WHAT IS REQUIRED: In the records that come next, find every line with "which". Return those lines.

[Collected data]
┌──

(** * convert-nuget: packages.config to packages.lock.json

    A shallow embedding of [convert-nuget.js] and the properties of its
    compatibility-narrowing loop.

    JavaScript strings are modelled as [string]: one character stands for
    one UTF-16 code unit below 256, which is where every piece of text the
    script inspects lives (version numbers, the [NU1202] code, the
    [Package ... is not compatible] phrase, file suffixes).  Console text
    is carried verbatim.

    Input and output are modelled by a trace of the operations the script
    performs, in order, and by a world that fixes what each operation
    answers. *)

From Stdlib Require Import String Ascii List Arith Bool Lia Permutation.
From Stdlib Require Import DecimalString.
From Equations Require Import Equations.
From Equations.Prop Require Import Logic.
Import ListNotations.
Open Scope list_scope.
Open Scope string_scope.

Set Implicit Arguments.

(* ===================================================================== *)
(** ** String primitives of the JavaScript runtime *)
(* ===================================================================== *)

Module Js.

(** [s.split(sep)] for a one-character separator: never empty, the
    empty string splits into one empty segment. *)
Fixpoint split (sep : ascii) (s : string) : list string :=
  match s with
  | EmptyString => [EmptyString]
  | String c s' =>
      if Ascii.eqb c sep then EmptyString :: split sep s'
      else match split sep s' with
           | seg :: segs => String c seg :: segs
           | [] => [String c EmptyString]
           end
  end.

(** [arr.join(sep)]. *)
Definition join (sep : string) (arr : list string) : string :=
  String.concat sep arr.

(** [arr.filter((p, i) => f(p, i))], the callback seeing the index. *)
Fixpoint filter_from {A} (f : A -> nat -> bool) (i : nat) (arr : list A)
  : list A :=
  match arr with
  | [] => []
  | p :: rest =>
      if f p i then p :: filter_from f (S i) rest
      else filter_from f (S i) rest
  end.

Definition filteri {A} (f : A -> nat -> bool) (arr : list A) : list A :=
  filter_from f 0 arr.

(** [s.startsWith(p)] and [s.endsWith(p)]. *)
Definition startsWith (s p : string) : bool := String.prefix p s.

Fixpoint drop (n : nat) (s : string) : string :=
  match n, s with
  | 0, _ => s
  | S _, EmptyString => EmptyString
  | S k, String _ s' => drop k s'
  end.

Definition endsWith (s p : string) : bool :=
  (String.length p <=? String.length s)%nat
  && String.eqb (drop (String.length s - String.length p) s) p.

(** [s.includes(p)]. *)
Fixpoint includes (s p : string) : bool :=
  String.prefix p s
  || match s with
     | EmptyString => false
     | String _ s' => includes s' p
     end.

(** [s.replace(p, r)] with a string pattern: the first occurrence only. *)
Fixpoint replace (s p r : string) : string :=
  if String.prefix p s then r ++ drop (String.length p) s
  else match s with
       | EmptyString => EmptyString
       | String c s' => String c (replace s' p r)
       end.

(** [s.replace(/c/g, '')] for a single character [c]. *)
Fixpoint remove_all (c : ascii) (s : string) : string :=
  match s with
  | EmptyString => EmptyString
  | String d s' =>
      if Ascii.eqb d c then remove_all c s' else String d (remove_all c s')
  end.

(** [s.toLowerCase()] on code units below 256: A-Z and the accented
    capitals U+00C0..U+00DE, the multiplication sign U+00D7 apart. *)
Definition lower_char (c : ascii) : ascii :=
  let n := nat_of_ascii c in
  if ((65 <=? n)%nat && (n <=? 90)%nat)
     || ((192 <=? n)%nat && (n <=? 222)%nat && negb (n =? 215)%nat)
  then ascii_of_nat (n + 32)
  else c.

Fixpoint toLowerCase (s : string) : string :=
  match s with
  | EmptyString => EmptyString
  | String c s' => String (lower_char c) (toLowerCase s')
  end.

(** No occurrence of the character [sep] in [s]. *)
Fixpoint free_of (sep : ascii) (s : string) : bool :=
  match s with
  | EmptyString => true
  | String c s' => negb (Ascii.eqb c sep) && free_of sep s'
  end.

(** Truthiness of a string: the empty string is falsy. *)
Definition truthy (s : string) : bool := negb (String.eqb s EmptyString).

(** The characters a string literal cannot hold directly. *)
Definition dquote : string := String "034"%char EmptyString.
Definition nl : string := String "010"%char EmptyString.

(** Rendering of a number inside a template literal. *)
Definition of_nat (n : nat) : string :=
  NilZero.string_of_uint (Nat.to_uint n).

End Js.
(** X23. [addFeatureHarnessResourceSchemaAttributes] sets the attribute
    [harness] to the built-in nested attribute, replacing one the caller
    may have defined, and keeps every other attribute of the caller. *)
Theorem feature_harness_attribute_overrides (E : Extern)
    (attrs : gmap string Attribute) :
  range_ok E →
  let result := addFeatureHarnessResourceSchemaAttributes E attrs in
  result = <["harness" := default (OtherAttribute "")
                            (feature_harness_defaults !! "harness")]> attrs
  ∧ result !! "harness" = feature_harness_defaults !! "harness"
  ∧ (∀ k, k ≠ "harness" → result !! k = attrs !! k)
  ∧ addFeatureHarnessResourceSchemaAttributes E result = result.
Proof.
  intros HE result. subst result. unfold addFeatureHarnessResourceSchemaAttributes.
  rewrite !foldl_insert_union by done.
  unfold feature_harness_defaults. rewrite lookup_singleton_eq. simpl.
  rewrite <- !insert_union_singleton_l.
  split; [done|]. split; [by rewrite lookup_insert_eq|].
  split; [intros k Hk; by rewrite lookup_insert_ne|].
  by rewrite insert_insert_eq.
Qed.

Lemma feature_harness_attribute_overrides_witness :
  addFeatureHarnessResourceSchemaAttributes (demo_E 0)
    {[ "harness" := OtherAttribute "custom" ]} !! "harness"
  = feature_harness_defaults !! "harness".
Proof.
  destruct (feature_harness_attribute_overrides (demo_E 0)
              {[ "harness" := OtherAttribute "custom" ]})
    as (_ & H & _); [range_follows_list|].
  exact H.
Defined.

(* ================================================================== *)
(** * The calls of a Create, in order *)
(* ================================================================== *)

(** X24. What a Create calls, and in which order. It calls nothing; or
    [State.Set] alone (the skipped harness); or [k3s.New], which failed;
    or [k3s.New], then the registry's [Set] with the handle [k3s.New]
    answered, then Setup on that handle under the resolved create
    timeout, which failed; or those three and a final [State.Set]. All
    calls carry the identifier of the plan. So each collaborator is
    called at most once, a handle is registered before it is set up,
    and state is written last. *)
Theorem Create_call_order (E : Extern) (store : ProviderStore)
    (req : CreateRequest) :
  let w := run_Create E store req in
  let id := ValueString (Id (Plan_Get req).2) in
  let t := create_timeout E req in
  w_trace w = []
  ∨ w_trace w = [EvStateSet (planned_data req true)]
  ∨ (∃ kopts e, k3s_New E id kopts = Err e ∧ w_trace w = [EvNew id kopts])
  ∨ (∃ kopts h e,
       k3s_New E id kopts = Ok h ∧ harness_Setup E h t = Some e
       ∧ w_trace w = [EvNew id kopts; EvRegistrySet id h; EvSetup h t])
  ∨ (∃ kopts h,
       k3s_New E id kopts = Ok h ∧ harness_Setup E h t = None
       ∧ w_trace w = [EvNew id kopts; EvRegistrySet id h; EvSetup h t;
                      EvStateSet (aliased_data E store (planned_data req false))]).
Proof.
  intros w id t. subst w id t.
  destruct (Create_outcome E store req)
    as [Ht _ _ _ | _ Ht _ _ | kopts e id _ Hnew Ht _ _ _
       | kopts h e id t _ Hnew Hsetup Ht _ _ _
       | kopts h id t data _ Hnew Hsetup Ht _ _].
  - by left.
  - right. by left.
  - right. right. left. by exists kopts, e.
  - right. right. right. left. by exists kopts, h, e.
  - right. right. right. right. by exists kopts, h.
Qed.

(* ================================================================== *)
(** * Diagnostics are never lost *)
(* ================================================================== *)

Lemma keeps_ret {A} (a : A) : keeps_diagnostics (mret a).
Proof. intros w d Hd. done. Qed.

Lemma keeps_return {A} : keeps_diagnostics (@return_ A).
Proof. intros w d Hd. done. Qed.

Lemma keeps_bind {A B} (m : M A) (f : A → M B) :
  keeps_diagnostics m → (∀ a, keeps_diagnostics (f a)) →
  keeps_diagnostics (m ≫= f).
Proof.
  intros Hm Hf w d Hd. unfold mbind, M_bind. specialize (Hm w d Hd).
  destruct (m w) as [[a|] w1]; simpl in *; [|done].
  by apply Hf.
Qed.

Lemma keeps_append_diags (ds : Diagnostics) : keeps_diagnostics (append_diags ds).
Proof. intros w d Hd. simpl. apply elem_of_Append. auto. Qed.

Lemma keeps_add_error (s t : string) : keeps_diagnostics (add_error s t).
Proof. intros w d Hd. simpl. apply elem_of_Append. auto. Qed.

Lemma keeps_return_if_error : keeps_diagnostics return_if_error.
Proof. intros w d Hd. unfold return_if_error. by destruct (HasError _). Qed.

Lemma keeps_get_store : keeps_diagnostics get_store.
Proof. intros w d Hd. done. Qed.

Lemma keeps_emit (ev : Event) : keeps_diagnostics (emit ev).
Proof. intros w d Hd. done. Qed.

Lemma keeps_registry_set id h : keeps_diagnostics (registry_set id h).
Proof. intros w d Hd. done. Qed.

Lemma keeps_fail {A} (s t : string) :
  keeps_diagnostics (add_error s t ;; @return_ A).
Proof. apply keeps_bind; [apply keeps_add_error|]. intros _. apply keeps_return. Qed.

Lemma keeps_state_set (E : Extern) data : keeps_diagnostics (state_set E data).
Proof. intros w d Hd. simpl. apply elem_of_Append. auto. Qed.

Create HintDb keeps.
#[global] Hint Resolve keeps_ret keeps_return keeps_append_diags keeps_add_error
  keeps_return_if_error keeps_get_store keeps_emit keeps_registry_set keeps_fail
  keeps_state_set : keeps.

Lemma ShouldSkip_keeps (E : Extern) store req resp d :
  d ∈ resp_Diagnostics resp →
  d ∈ resp_Diagnostics (ShouldSkip E store req resp).2.
Proof.
  intros Hd. unfold ShouldSkip.
  destruct (Config_inventory req) as [dI inv].
  destruct (HasError dI); [simpl; apply elem_of_Append; auto|].
  destruct (Plan_id req) as [dP id].
  destruct (HasError dP).
  { simpl. apply elem_of_Append. left. apply elem_of_Append. auto. }
  destruct (GetFeatures _ _ _); [|simpl; apply elem_of_Append; auto].
  case_bool_decide; [done|]. simpl.
  destruct (range_feats _ _ _ _ _); [simpl; apply elem_of_Append; auto|done].
Qed.

Lemma keeps_call_ShouldSkip (E : Extern) req : keeps_diagnostics (call_ShouldSkip E req).
Proof.
  intros w d Hd. unfold call_ShouldSkip.
  pose proof (ShouldSkip_keeps E (w_store w) req (w_resp w) d Hd) as H.
  by destruct (ShouldSkip E (w_store w) req (w_resp w)).
Qed.

Lemma keeps_image_option (E : Extern) data kopts :
  keeps_diagnostics (image_option E data kopts).
Proof.
  unfold image_option. destruct (negb _); auto with keeps.
  destruct (name_ParseReference E _); auto with keeps.
Qed.

Lemma keeps_sandbox_mounts (E : Extern) mounts kopts :
  keeps_diagnostics (sandbox_mounts E mounts kopts).
Proof.
  revert kopts. induction mounts as [|m rest IH]; intros kopts; simpl.
  - auto with keeps.
  - destruct (filepath_Abs E _); auto with keeps.
Qed.

Lemma keeps_sandbox_options (E : Extern) data kopts :
  keeps_diagnostics (sandbox_options E data kopts).
Proof.
  unfold sandbox_options. destruct (negb _); auto with keeps.
  destruct (Object_As E (Sandbox data)) as [diags sandbox].
  apply keeps_bind; [auto with keeps|]. intros _.
  apply keeps_bind; [auto with keeps|]. intros _.
  unfold sandbox_body. apply keeps_bind.
  { unfold sandbox_image_option. destruct (negb _); auto with keeps.
    destruct (name_ParseReference E _); auto with keeps. }
  intros k1. apply keeps_bind; [apply keeps_sandbox_mounts|]. intros k2.
  destruct (Map_ElementsAs E _) as [diags' envs].
  destruct (HasError diags'); auto with keeps.
Qed.

Lemma keeps_registry_options (E : Extern) order kopts :
  keeps_diagnostics (registry_options E order kopts).
Proof.
  revert kopts. induction order as [|[rname rdata] rest IH]; intros kopts; simpl.
  - auto with keeps.
  - apply keeps_bind; [|intros; apply IH].
    destruct (Registry_Mirror rdata) as [mirror|]; auto with keeps.
    destruct (List_ElementsAs E _) as [diags endpoints].
    destruct (HasError diags); auto with keeps.
Qed.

└──

RESULT:
    one UTF-16 code unit below 256, which is where every piece of text the
(** X24. What a Create calls, and in which order. It calls nothing; or
    [State.Set] alone (the skipped harness); or [k3s.New], which failed;
    timeout, which failed; or those three and a final [State.Set]. All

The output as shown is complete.